Search code examples
algorithmpermutation

Algorithm to generate permutations by order of fewest positional changes


I'm looking for an algorithm to generate or iterate through all permutations of a list of objects such that:

  1. They are generated by fewest to least positional changes from the original. So first all the permutations with a single pair of elements swapped, then all the permutations with only two pairs of elements swapped, etc.
  2. The list generated is complete, so for n objects in a list there should be n! total, unique permutations.
  3. Ideally (but not necessarily) there should be a way of specifying (and generating) a particular permutation without having to generate the full list first and then reference the index.
  4. The speed of the algorithm is not particularly important.

I've looked through all the permutation algorithms that I can find, and none so far have met criteria 1 and 2, let alone 3.

I have an idea how I could write this algorithm myself using recursion, and filtering for duplicates to only get unique permutations. However, if there is any existing algorithm I'd much rather use something proven.


Solution

  • This code answers your requirement #3, which is to compute permutation at index N directly.

    This code relies on the following principle:

    The first permutation is the identity; then the next (n choose 2) permutations just swap two elements; then the next (n choose 3)(subfactorial(3)) permutations derange 3 elements; then the next (n choose 4)(subfactorial(4)) permutations derange 4 elements; etc.
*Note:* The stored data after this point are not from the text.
(** Steps that deliver nothing keep the history. *)
Lemma history_mono st st' lg :
  recon_le st st' → highest_slot_seen st ≤ highest_slot_seen st' →
  log st' = log st ++ lg → Forall not_decoded lg → history st → history st'.
Proof.
  intros Hle Hh Hlog Hlg [Hs Hd]. unfold history, settled.
  rewrite Hlog, omap_app, (decoded_of_none lg), app_nil_r by done. split; [|done].
  intros slot a b [?|?]%Hs; eauto using marked_mono, old_mono.
Qed.

Lemma listed_mono st st' lg :
  recon_le st st' → slot_fec_indexes_to_iterate st' = slot_fec_indexes_to_iterate st →
  log st' = log st ++ lg → Forall not_decoded lg → listed st → listed st'.
Proof.
  intros Hle Hl Hlog Hlg Hs slot f a b. rewrite Hl, Hlog, omap_app, (decoded_of_none lg),
    app_nil_r by done. eauto using marked_mono.
Qed.

Lemma ingest_shred_history st s st' :
  recon_wf good st → good s → ingest_shred st s = Ok st' →
  history st → listed st → history st' ∧ listed st'.
Proof.
  intros Hst Hg Hi Hh Hl.
  destruct (ingest_shred_wf good _ _ _ Hst Hg Hi) as [_ Hle].
  apply (ingest_shred_cases good) in Hi; [|done].
  destruct Hi as [lg Hlg _|fecs t t' set He Hnew Hupd Hins].
  - split; [apply (history_mono st _ lg)|apply (listed_mono st _ lg)]; try done; simpl; lia.
  - split.
    { apply (history_mono st _ []); simpl; rewrite ?app_nil_r; try done; lia. }
    intros slot f a b [Hin|Hin]%elem_of_app Hdec; eapply marked_mono; try done.
    + by eapply Hl.
    + apply list_elem_of_singleton in Hin. simplify_eq.
      destruct (proj1 Hh _ _ _ Hdec) as [?|Hold]; [done|]. unfold old in Hold. simpl in *. lia.
Qed.

Lemma ingest_packet_history st b st' :
  recon_wf good st → (∀ s, parse_packet b = Some s → good s) →
  ingest_packet st b = Ok st' → history st → listed st → history st' ∧ listed st'.
Proof.
  intros Hst Hb. unfold ingest_packet. destruct (parse_packet b) as [s|].
  - intros. eapply ingest_shred_history; eauto.
  - case_match; intros [= <-]; [done|]. intros ? ?.
    split; [apply (history_mono st _ [LogDecodeFailed])|apply (listed_mono st _ [LogDecodeFailed])];
      try done; first [by repeat constructor|exact (recon_le_refl st)|simpl; lia].
Qed.

Lemma ingest_batch_history batch st :
  recon_wf good st → batch_good good batch → history st → listed st →
  ensures (ingest_batch batch st) (λ st', recon_wf good st' ∧ history st' ∧ listed st').
Proof.
  intros Hst Hb Hh Hl. apply foldM_ensures; [done|].
  intros st1 b (p & Hp & Hd)%list_elem_of_omap (Hw & Hh1 & Hl1).
  assert (∀ s, parse_packet b = Some s → good s) as Hg by eauto.
  pose proof (ingest_packet_returns good st1 b Hw Hg) as Hr.
  destruct (ingest_packet st1 b) as [st2|] eqn:E; [|done]. destruct Hr as [Hw2 _].
  simpl. split; [done|]. by apply (ingest_packet_history st1 b).
Qed.
(** The data shreds the tracker then holds are those the batch carries, when
    neither the batch nor what was there before contradicts them. *)
Lemma ingest_inv_stores batch st1 slot prior d :
  ingest_inv slot prior (omap packet_data batch) st1 → carries batch d → is_data d = true →
  shred_slot d = slot →
  (∀ s, s ∈ prior ∨ carries batch s → is_data s = true → shred_slot s = slot →
        idx s = idx d → s = d) →
  data_shreds (slot_entry slot st1).2 !! idx d = Some (Some d).
Proof.
  intros [Hw1 _ _ Hst1 Hfr1] (b & Hb1 & Hb2) Hd Hsl Huniq.
  destruct (Hst1 b _ Hb1 Hb2 Hsl Hd) as [s' Hs'].
  pose proof (slot_entry_wf good slot _ Hw1) as Hwf.
  destruct (wf_shreds _ (sw_tracker _ _ _ Hwf) _ _ Hs') as [[y ->] Hj'].
  destruct (sw_shreds _ _ _ Hwf _ _ Hs') as [Hslot' _].
  rewrite Hs'. do 2 f_equal. apply Huniq; try done.
  destruct (Hfr1 _ _ Hs') as [?|[(b' & ? & ?) _]]; [by left|right; by exists b'].
Qed.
To find the Nth permutation, first figure out how many elements it deranges by finding the largest K such that sum[k = 0 ^ K] (n choose k) subfactorial(k) ⩽ N.

    This number K is found by function number_of_derangements_for_permutation_at_index in the code.

    Then, the relevant subset of indices which must be deranged is computed efficiently using more_itertools.nth_combination.

    However, I didn't have a function nth_derangement to find the relevant derangement of the deranged subset of indices. Hence the last step of the algorithm, which computes this derangement, could be optimised if there exists an efficient function to find the nth derangement of a sequence efficiently.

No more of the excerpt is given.